Dataset content Block Start

(** Precision, after [.]. *)
Definition parse_precision (fmt : list Z) (args : list arg) : res (Z * list Z * list arg) :=
  if cur fmt =? 46 then
    let fmt := tail fmt in
    '(p, fmt, args) ←
      (if is_digit (cur fmt) then let '(p, fmt) := skip_atoi fmt in Ret (p, fmt, args)
       else if cur fmt =? 42 then '(p, args) ← arg_int args; Ret (s32 p, fmt, args)
       else Ret (-1, fmt, args));
    Ret ((if p <? 0 then 0 else p), fmt, args)
  else Ret (-1, fmt, args).

Definition parse_qualifier (fmt : list Z) : list Z :=
  if (cur fmt =? 104) || (cur fmt =? 108) || (cur fmt =? 76) then tail fmt else fmt.

(** [while (--width > 0) *str++ = ' ';] *)
Definition pad_pre (width : Z) : list Z * Z :=
  (replicate (Z.to_nat (width - 1)) 32, Z.min (width - 1) 0).

(** [while (len < width--) *str++ = ' ';] *)
Definition pad_post (len width : Z) : list Z * Z :=
  (replicate (Z.to_nat (width - len)) 32, Z.min width len - 1).

(** A [number] conversion of the next argument. *)
Definition conv_number (args : list arg) (base width precision flags : Z)
  : res (list Z * list arg) :=
  '(n, args) ← arg_int args;
  match number n base width precision flags with
  | Some o => Ret (o, args)
  | None => Panic "null string pointer"
  end.

(** One conversion at the conversion character; [pos] is [str - buff], which
    [%n] stores. The result has the characters, the format from the conversion
    character on, the arguments and the values stored by [%n]. *)
Definition convert (fmt : list Z) (flags width precision : Z) (args : list arg) (pos : Z)
  : res (list Z * list Z * list arg * list (Z * Z)) :=
  let c := cur fmt in
  if c =? 99 then (* c *)
    let '(o1, width) := if negb (has flags LEFT) then pad_pre width else ([], width) in
    '(v, args) ← arg_int args;
    let '(o2, _) := pad_pre width in
    Ret (o1 ++ [u8 v] ++ o2, fmt, args, [])
  else if c =? 115 then (* s *)
    '(s, args) ← arg_str args;
    let len := Z.of_nat (length s) in
    let len := if precision <? 0 then len else if precision <? len then precision else len in
    let '(o1, width) := if negb (has flags LEFT) then pad_post len width else ([], width) in
    let o2 := take (Z.to_nat len) s in
    let '(o3, _) := pad_post len width in
    Ret (o1 ++ o2 ++ o3, fmt, args, [])
  else if c =? 111 then (* o *)
    '(o, args) ← conv_number args 8 width precision flags; Ret (o, fmt, args, [])
  else if c =? 112 then (* p *)
    let '(width, flags) := if width =? -1 then (8, Z.lor flags ZEROPAD) else (width, flags) in
    '(o, args) ← conv_number args 16 width precision flags; Ret (o, fmt, args, [])
  else if c =? 120 then (* x *)
    '(o, args) ← conv_number args 16 width precision (Z.lor flags SMALL); Ret (o, fmt, args, [])
  else if c =? 88 then (* X *)
    '(o, args) ← conv_number args 16 width precision flags; Ret (o, fmt, args, [])
  else if (c =? 100) || (c =? 105) then (* d, i *)
    '(o, args) ← conv_number args 10 width precision (Z.lor flags SIGN); Ret (o, fmt, args, [])
  else if c =? 117 then (* u *)
    '(o, args) ← conv_number args 10 width precision flags; Ret (o, fmt, args, [])
  else if c =? 98 then (* b *)
    '(o, args) ← conv_number args 2 width precision flags; Ret (o, fmt, args, [])
  else if c =? 110 then (* n *)
    '(p, args) ← arg_int args; Ret ([], fmt, args, [(p, pos)])
  else
    let o1 := if negb (c =? 37) then [37] else [] in
    let o2 := if negb (c =? 0) then [c] else [] in
    Ret (o1 ++ o2, fmt, args, []).

(** [static int vsprintf(char *buff, const char *format, va_list args)]: the main
    loop; [out] is what has been written so far. *)
Fixpoint vsprintf_loop (fuel : nat) (fmt : list Z) (args : list arg) (out : list Z)
    (stores : list (Z * Z)) : res (list Z * list (Z * Z)) :=
  match fuel with
  | O => Diverge
  | S fuel =>
      match fmt with
      | [] => Ret (out, stores)
      | c :: fmt =>
          if negb (c =? 37) then vsprintf_loop fuel fmt args (out ++ [c]) stores
          else
            let '(flags, fmt) := parse_flags fmt 0 in
            '(width, flags, fmt, args) ← parse_width fmt flags args;
            '(precision, fmt, args) ← parse_precision fmt args;
            let fmt := parse_qualifier fmt in
            '(o, fmt, args, st) ←
              convert fmt flags width precision args (Z.of_nat (length out));
            vsprintf_loop fuel (tail fmt) args (out ++ o) (stores ++ st)
      end
  end.

Definition vsprintf (fmt : list Z) (args : list arg) : res (list Z * list (Z * Z)) :=
  vsprintf_loop (S (length fmt)) fmt args [] [].

(** [int sprintf(char *buff, const char *format, ...)]: the characters, with the
    final NUL, and the result. *)
Definition sprintf (fmt : list Z) (args : list arg) : res (list Z * Z) :=
  '(out, _) ← vsprintf fmt args;
  Ret (out ++ [0], Z.of_nat (length out)).

(** Format strings of the examples. *)
Definition chars (s : string) : list Z := (λ a, Z.of_N (Ascii.N_of_ascii a)) <$> String.list_ascii_of_string s.

(** ** Digits and their value *)

Definition undigit (c : Z) : Z :=
  if c <? 58 then c - 48 else if c <? 97 then c - 55 else c - 87.

(** The value of digits, least significant first. *)
Definition val (base : Z) (l : list Z) : Z := foldr (λ c acc, undigit c + base * acc) 0 l.

Lemma undigit_digit small d : 0 ≤ d < 36 → undigit (digit small d) = d.
Proof. intros Hd. unfold undigit, digit. destruct small; zbool; lia. Qed.

Lemma val_app base l l' : val base (l ++ l') = val base l + base ^ Z.of_nat (length l) * val base l'.
Proof.
  induction l as [|c l IH].
  - cbn [app length Z.of_nat]. unfold val at 2; cbn. rewrite Z.mul_1_l. done.
  - change (val base ((c :: l) ++ l')) with (undigit c + base * val base (l ++ l')).
    change (val base (c :: l)) with (undigit c + base * val base l).
    rewrite IH. cbn [length]. rewrite Nat2Z.inj_succ, Z.pow_succ_r by lia. ring.
Qed.

Definition is_dig (base : Z) (small : bool) (c : Z) : Prop :=
  ∃ d, 0 ≤ d < base ∧ c = digit small d.

Lemma number_digits_spec fuel small base : ∀ num tmp,
  2 ≤ base ≤ 36 → 0 ≤ num < base ^ Z.of_nat fuel →
  ∃ ds, number_digits fuel small num base tmp = tmp ++ ds ∧ val base ds = num ∧
        Forall (is_dig base small) ds ∧ (0 < num → ds ≠ []).
Proof.
  induction fuel as [|fuel IH]; intros num tmp Hb Hn; cbn [number_digits].
  { change (base ^ Z.of_nat 0) with 1 in Hn. exists []. rewrite app_nil_r.
    unfold val; cbn. split_and!; try done; lia. }
  destruct (Z.eqb_spec num 0) as [->|Hnz].
  { exists []. rewrite app_nil_r. split_and!; try done. }
  rewrite Nat2Z.inj_succ, Z.pow_succ_r in Hn by lia.
  destruct (IH (num / base) (tmp ++ [digit small (num `mod` base)]) Hb) as (ds&->&Hv&Hd&_).
  { split; [apply Z.div_pos; lia|]. apply Z.div_lt_upper_bound; lia. }
  pose proof (Z.mod_pos_bound num base ltac:(lia)) as Hm.
  exists (digit small (num `mod` base) :: ds). rewrite <- app_assoc. split_and!; try done.
  - unfold val in *. cbn [foldr]. rewrite undigit_digit, Hv by lia.
    pose proof (Z.div_mod num base ltac:(lia)). lia.
  - constructor; [by exists (num `mod` base)|done].
Qed.

Lemma number_digits_length fuel small base : 2 ≤ base → ∀ num tmp (k : nat),
  0 ≤ num < base ^ Z.of_nat k → (length (number_digits fuel small num base tmp) ≤ length tmp + k)%nat.
Proof.
  intros Hb. induction fuel as [|fuel IH]; intros num tmp k Hn; cbn [number_digits]; [lia|].
  destruct (Z.eqb_spec num 0); [lia|].
  destruct k as [|k]; [change (base ^ Z.of_nat 0) with 1 in Hn; lia|].
  etrans; [apply (IH _ _ k)|rewrite length_app; cbn; lia].
  rewrite Nat2Z.inj_succ, Z.pow_succ_r in Hn by lia.
  split; [apply Z.div_pos; lia|apply Z.div_lt_upper_bound; lia].
Qed.

(** The digits [number] prints. *)
Lemma number_tmp_spec small num base :
  2 ≤ base ≤ 36 → is_u32 num →
  let tmp := if num =? 0 then [48] else number_digits 33 small num base [] in
  val base tmp = num ∧ Forall (is_dig base small) tmp ∧ tmp ≠ [] ∧
  ∀ k : nat, (0 < k)%nat → num < base ^ Z.of_nat k → (length tmp ≤ k)%nat.
Proof.
  intros Hb Hn. destruct (Z.eqb_spec num 0) as [->|Hnz]; cbv zeta.
  - split; [unfold val; cbn [foldr]; change (undigit 48) with 0; lia|]. split; [|split; [done|cbn; lia]].
    constructor; [|done]. exists 0. split; [lia|]. by destruct small.
  - assert (H33 : num < base ^ Z.of_nat 33).
    { unfold is_u32 in Hn. apply Z.lt_le_trans with (2 ^ Z.of_nat 33); [cbn; lia|].
      apply Z.pow_le_mono_l. lia. }
    destruct (number_digits_spec 33 small base num [] Hb) as (ds&Hds&Hv&Hd&Hne);
      [unfold is_u32 in Hn; lia|]. rewrite Hds.
    cbn [app]. split_and!; try done; [apply Hne; unfold is_u32 in Hn; lia|].
    intros k Hk Hlt. pose proof (number_digits_length 33 small base ltac:(lia) num [] k) as Hl.
    rewrite Hds in Hl. apply Hl. unfold is_u32 in Hn. lia.
Qed.

Lemma pad_spec size c : (pad size c).1 = replicate (Z.to_nat size) c ∧ (pad size c).2 = Z.min size 0 - 1.
Proof. done. Qed.

(** ** [vsprintf] consumes its format *)

Lemma parse_flags_len fmt : ∀ flags, (length (parse_flags fmt flags).2 ≤ length fmt)%nat.
Proof.
  induction fmt as [|c fmt IH]; intros flags; cbn; [lia|].
  repeat (case_match; [etrans; [apply IH|lia]|]). cbn. lia.
Qed.

Lemma skip_atoi_len fmt : ∀ i, (length (skip_atoi_from i fmt).2 ≤ length fmt)%nat.
Proof.
  induction fmt as [|c fmt IH]; intros i; cbn; [lia|].
  case_match; [etrans; [apply IH|lia]|]. cbn. lia.
Qed.

Lemma arg_int_total args : arg_int args ≠ Diverge.
Proof. destruct args as [|[]]; done. Qed.

(** A step that does not diverge and leaves a format no longer than before. *)
Definition shrinks {A} (len : nat) (fmt_of : A → list Z) (r : res A) : Prop :=
  match r with Ret a => (length (fmt_of a) ≤ len)%nat | Panic _ => True | Diverge => False end.

Lemma parse_width_shrinks fmt flags args :
  shrinks (length fmt) (λ a : Z * Z * list Z * list arg, a.1.2) (parse_width fmt flags args).
Proof.
  unfold parse_width, skip_atoi. case_match.
  - pose proof (skip_atoi_len fmt 0). by destruct (skip_atoi_from 0 fmt).
  - case_match; [|cbn; lia]. destruct args as [|[z|s] args]; cbn; try done.
    case_match; cbn; lia.
Qed.

Lemma length_tail (l : list Z) : (length (tail l) ≤ length l)%nat.
Proof. destruct l; cbn; lia. Qed.

Lemma parse_precision_shrinks fmt args :
  shrinks (length fmt) (λ a : Z * list Z * list arg, a.1.2) (parse_precision fmt args).
Proof.
  unfold parse_precision, skip_atoi. case_match; [|cbn; lia].
  pose proof (length_tail fmt). case_match.
  - pose proof (skip_atoi_len (tail fmt) 0). destruct (skip_atoi_from 0 (tail fmt)); cbn in *. lia.
  - case_match; [|cbn; lia]. destruct args as [|[z|s] args]; cbn; try done.
Qed.

Lemma convert_shrinks fmt flags w p args pos :
  shrinks (length fmt) (λ a : list Z * list Z * list arg * list (Z * Z), a.1.1.2)
    (convert fmt flags w p args pos).
Proof.
  assert (Hn : ∀ b w p fl, shrinks (length fmt) (λ a : list Z * list Z * list arg * list (Z * Z), a.1.1.2)
    ('(o, args) ← conv_number args b w p fl; Ret (o, fmt, args, []))).
  { intros. unfold conv_number. destruct args as [|[z|s] args]; cbn; try done.
    destruct (number _ _ _ _ _); cbn; done. }
  unfold convert. destruct (cur fmt =? 99).
  { destruct (if negb (has flags LEFT) then _ else _) as [o1 w1]. destruct args as [|[z|s] args]; cbn; done. }
  destruct (cur fmt =? 115).
  { destruct args as [|[z|s] args]; cbn; try done. destruct (if negb (has flags LEFT) then _ else _) as [o1 w1].
    cbn. done. }
  destruct (cur fmt =? 111); [apply Hn|].
  destruct (cur fmt =? 112); [destruct (if w =? -1 then _ else _) as [w1 f1]; apply Hn|].
  destruct (cur fmt =? 120); [apply Hn|]. destruct (cur fmt =? 88); [apply Hn|].
  destruct ((cur fmt =? 100) || (cur fmt =? 105)); [apply Hn|].
  destruct (cur fmt =? 117); [apply Hn|]. destruct (cur fmt =? 98); [apply Hn|].
  destruct (cur fmt =? 110); [|cbn; lia]. destruct args as [|[z|s] args]; cbn; done || lia.
Qed.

Dataset content Block End

• _Try it_
Within the data above, how many lines include "result"? The number alone is the answer.

• _Reply to the task_
2